*Work required*
Scan the records for "ControllerReplies". Show the matching lines.

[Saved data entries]
(* ===== verification/ControllerReplies.v ===== *)
(** * ControllerReplies: events folded, and replies routed to who asked
    (src/client/src/controller/: controller.rs [apply], replyrouter.rs, replytext.rs, listmode.rs)

    [apply] folds one event into the reducer and hands on what it raised. A WHOIS, a CTCP query,
    a list inquiry or a METADATA write arms a watch; the reply that matches it is copied to the
    conversation that asked, and ends the watch. *)

From S2P Require Import SessionTypes Sts Profiles Credentials.
From S2P Require Import Prelude Text Message Parser CaseMapping ServerFeatures Capability JoinTarget OrdMap Scram SessionTypes Platform Ctcp Metadata Typing.
From S2P Require Import SessionCore SessionOutbound SessionMarkers SettingsIni Settings Lists StatusEntry Command Autoaway Inbox Console AvatarUrl.
From S2P Require Import ChannelList PlaybackTime Presence Events Conversation MembershipNoise ReducerState ReducerTranscript ReducerSplice Reducer ReducerViews.
From S2P Require Import ClosedChannels Playback ControllerState ControllerServices.

(** ** Texts (replytext.rs) *)

Definition refused_or_wrong_scope (surface : ComposerSurface) : CommandOutcome :=
  match surface with OnConversation => WrongScope | OnStatus => Refused end.

(** [is_clear_alias] *)
Definition is_clear_alias (argument : str) : bool :=
  let words := split_words argument in eq_ignore_ascii_case (words_first words) (lit "clear") && is_empty (words_rest words).
Definition dispatch_invite (network argument : str) surface c : Controller * CommandOutcome :=
  let words := split_words argument in
  let named := surface_network c surface in
  let features := server_features c named in
  if is_empty (words_first words) then (c, WrongScope)
  else if is_channel features (words_first words) then (c, Refused)
  else
    let scope := if is_empty (words_rest words) then
        if bool_decide (surface = OnStatus) then inl WrongScope
        else match selection_scope c named with Some outcome => inl outcome | None => inr (shown_target c) end
      else
        let target := split_words (words_rest words) in
        if negb (is_channel features (words_first target)) || negb (is_empty (words_rest target)) then inl Refused else inr (words_first target) in
    match scope with
    | inl outcome => (c, outcome)
    | inr name =>
        if is_empty name then (c, Refused)
        else let '(c, sent) := write_session network (fun s => invite s (words_first words) name) c in (c, outcome_of sent)
    end.

Definition dispatch_mode (argument : str) surface c : Controller * CommandOutcome :=
  let network := surface_network c surface in
  if is_empty argument then (c, Refused)
  else if is_empty network then (c, refused_or_wrong_scope surface)
  else match parse_channel_mode_request argument (server_features c network) with
  | None => (c, Refused)
  | Some request =>
      if negb (registered c network) then (c, NotConnected)
      else let '(c, sent) := write_session network (fun s => send_channel_mode s request) c in (c, outcome_of sent)
  end.

Definition network_has_quiets c (network : str) : bool := existsb (N.eqb (chr "q")) (modes_a (chan_modes (server_features c network))).

Definition dispatch_channel_mode_wrapper (wrapper : ChannelModeWrapper) (words : Words) surface c : Controller * CommandOutcome :=
  let network := surface_network c surface in
  match selection_scope c network with
  | Some outcome => (c, outcome)
  | None =>
      if is_empty (words_first words) || negb (is_empty (words_rest words)) then (c, Refused)
      else if bool_decide (wrapper_mask wrapper = Some Quiet) && negb (network_has_quiets c network) then (c, Refused)
      else
        let parameter := if is_none (wrapper_mask wrapper) then words_first words else expand_list_mask (words_first words) in
        dispatch_mode (shown_target c ++ lit " " ++ wrapper_modes wrapper ++ lit " " ++ parameter) surface c
  end.

Definition dispatch_list_mode_inquiry (kind : ListMaskKind) (argument : str) surface c : Controller * CommandOutcome :=
  let network := surface_network c surface in
  let name := shown_target c in
  match ctl_selected c with
  | Some destination =>
      if negb (is_empty argument) then (c, Refused)
      else if negb (bool_decide (surface = OnConversation)) || negb (selects_channel c) || is_empty network then (c, WrongScope)
      else if bool_decide (kind = Quiet) && negb (network_has_quiets c network) then (c, Refused)
      else if is_empty name || negb (is_channel (server_features c network) name) then (c, Refused)
      else if negb (registered c network) then (c, NotConnected)
      else
        let c := update_watches (fun w => w <| list_mode_watches := bt_insert network (mkListWatch destination kind name) (list_mode_watches w) |>) c in
        let '(c, sent) := write_session network (fun s => send_channel_mode s (mkModeRequest name [mode_letter kind] [] false)) c in
        if sent then (c, Command.Sent) else (update_watches (fun w => w <| list_mode_watches := bt_remove network (list_mode_watches w) |>) c, Refused)
  | None => (c, if negb (is_empty argument) then Refused else WrongScope)
  end.

(** ** Joining and leaving (commanddispatcher.rs) *)

(** One target of [dispatch_join]: a refused JOIN puts the close mark and the cancellation back. *)
Definition join_one (network : str) (st : Controller * bool) (target : IrcJoinTarget) : Controller * bool :=
  let '(c, sent) := st in
  let key := key_for c network (JoinTarget.join_channel target) in
  let was_closed := is_closed (net_facts (ctl_reducer c)) key in
  let was_cancelled := bool_decide (key ∈ ctl_cancelled_joins c) in
  let c := (map_reducer (clear_closed key) c) <| ctl_cancelled_joins := ctl_cancelled_joins c ∖ {[key]} |> in
  let '(c, wrote) := write_session network (fun s => join_locked s target) c in
  if wrote then (c, sent)
  else
    let c := if was_closed then map_reducer (note_closed key) c else c in
    (if was_cancelled then c <| ctl_cancelled_joins := {[key]} ∪ ctl_cancelled_joins c |> else c, false).

(** [open_joined_channel] *)
Definition open_joined_channel (network name : str) c : Controller :=
  if is_empty network || is_empty name then c
  else
    let key := key_for c network name in
    let '(c, made) := on_reducer (ensure_conversation key name ChannelState_) (map_reducer (clear_closed key) c) in
    if is_none made then c else select network name (queue [Conversations] c).
(** [connect_session] (sessionconnect.rs), with the reason it failed. *)
Definition connect_session (config : SessionConfig) c : Controller * option str :=
  let network := SessionTypes.network_id config in
  if is_empty network then (c, Some (lit "network id is required"))
  else
    let c := if bt_contains network (ctl_manager c)
      then drop_session network (c <| ctl_applied := bt_remove network (ctl_applied c) |>) else c in
    match ctl_transports c network with
    | Some message => (c, Some message)
    | None =>
        let '(c, error) := create_session config c in
        match error with
        | Some error => (c, Some (manager_error_text error))
        | None =>
            let '(c, live) := activate_session network (attach_store_hooks network c) in
            if live then (pump fuel c, None) else (c, Some (lit "session did not become live"))
        end
    end.

(** ** The sidebar (networks.rs) *)

Definition known_network_ids c : list str :=
  bs_elements (bs_from_list (network_ids c ++ base.filter (fun id => is_empty id = false) (bt_keys (ctl_last_errors c))
    ++ console_networks (ctl_console c) ++ bt_keys (ctl_profiles c))).

(** One id of [network_order]: the recorded ones must be known. *)
Definition place_network (test : str -> bool) (st : bset * list str) (id : str) : bset * list str :=
  if bs_contains id st.1 || negb (test id) then st else (bs_insert id st.1, st.2 ++ [id]).
Definition network_order c : list str :=
  let known := known_network_ids c in
  if is_empty (ctl_network_order c) then known
  else
    let placed := foldl (place_network (fun id => bool_decide (id ∈ known))) ([], []) (ctl_network_order c) in
    (foldl (place_network (fun _ => true)) placed known).2.

Definition stored_profiles c : list Profile := omap (fun id => bt_get id (ctl_profiles c)) (network_order c).

Definition is_network_collapsed c network : bool := negb (is_empty network) && bs_contains network (ctl_collapsed c).
Definition collapsed_network_ids c : list str := base.filter (fun id => bs_contains id (ctl_collapsed c) = true) (network_order c).

Definition persist_network_order c : Controller := if ephemeral c then c else save_to_file (save_network_order (ctl_network_order c)) c.
Definition persist_collapsed_networks c : Controller := if ephemeral c then c else save_to_file (save_collapsed_networks (collapsed_network_ids c)) c.

Definition set_network_order (order : list str) c : Controller :=
  if bool_decide (ctl_network_order c = order) then c
  else queue [Conversations] (persist_network_order (c <| ctl_network_order := order |>)).

Definition fold_network (collapsed : bool) (s : bset) (id : str) : bset := if collapsed then bs_insert id s else bs_remove id s.
Definition set_network_collapsed network (collapsed : bool) c : Controller :=
  if is_empty network then c
  else if Bool.eqb (bs_contains network (ctl_collapsed c)) collapsed then c
  else queue [Conversations] (persist_collapsed_networks (c <| ctl_collapsed := fold_network collapsed (ctl_collapsed c) network |>)).
Definition set_all_networks_collapsed (collapsed : bool) c : Controller :=
  let order := network_order c in
  if negb (existsb (fun id => negb (Bool.eqb (bs_contains id (ctl_collapsed c)) collapsed)) order) then c
  else queue [Conversations] (persist_collapsed_networks (c <| ctl_collapsed := foldl (fold_network collapsed) (ctl_collapsed c) order |>)).

Definition is_stored_network c network : bool := negb (is_empty network) && bt_contains network (ctl_profiles c).
Definition is_movable_network c network : bool := is_stored_network c network || (ephemeral c && bt_contains network (ctl_manager c)).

*Response below*
(* ===== verification/ControllerReplies.v ===== *)
(** * ControllerReplies: events folded, and replies routed to who asked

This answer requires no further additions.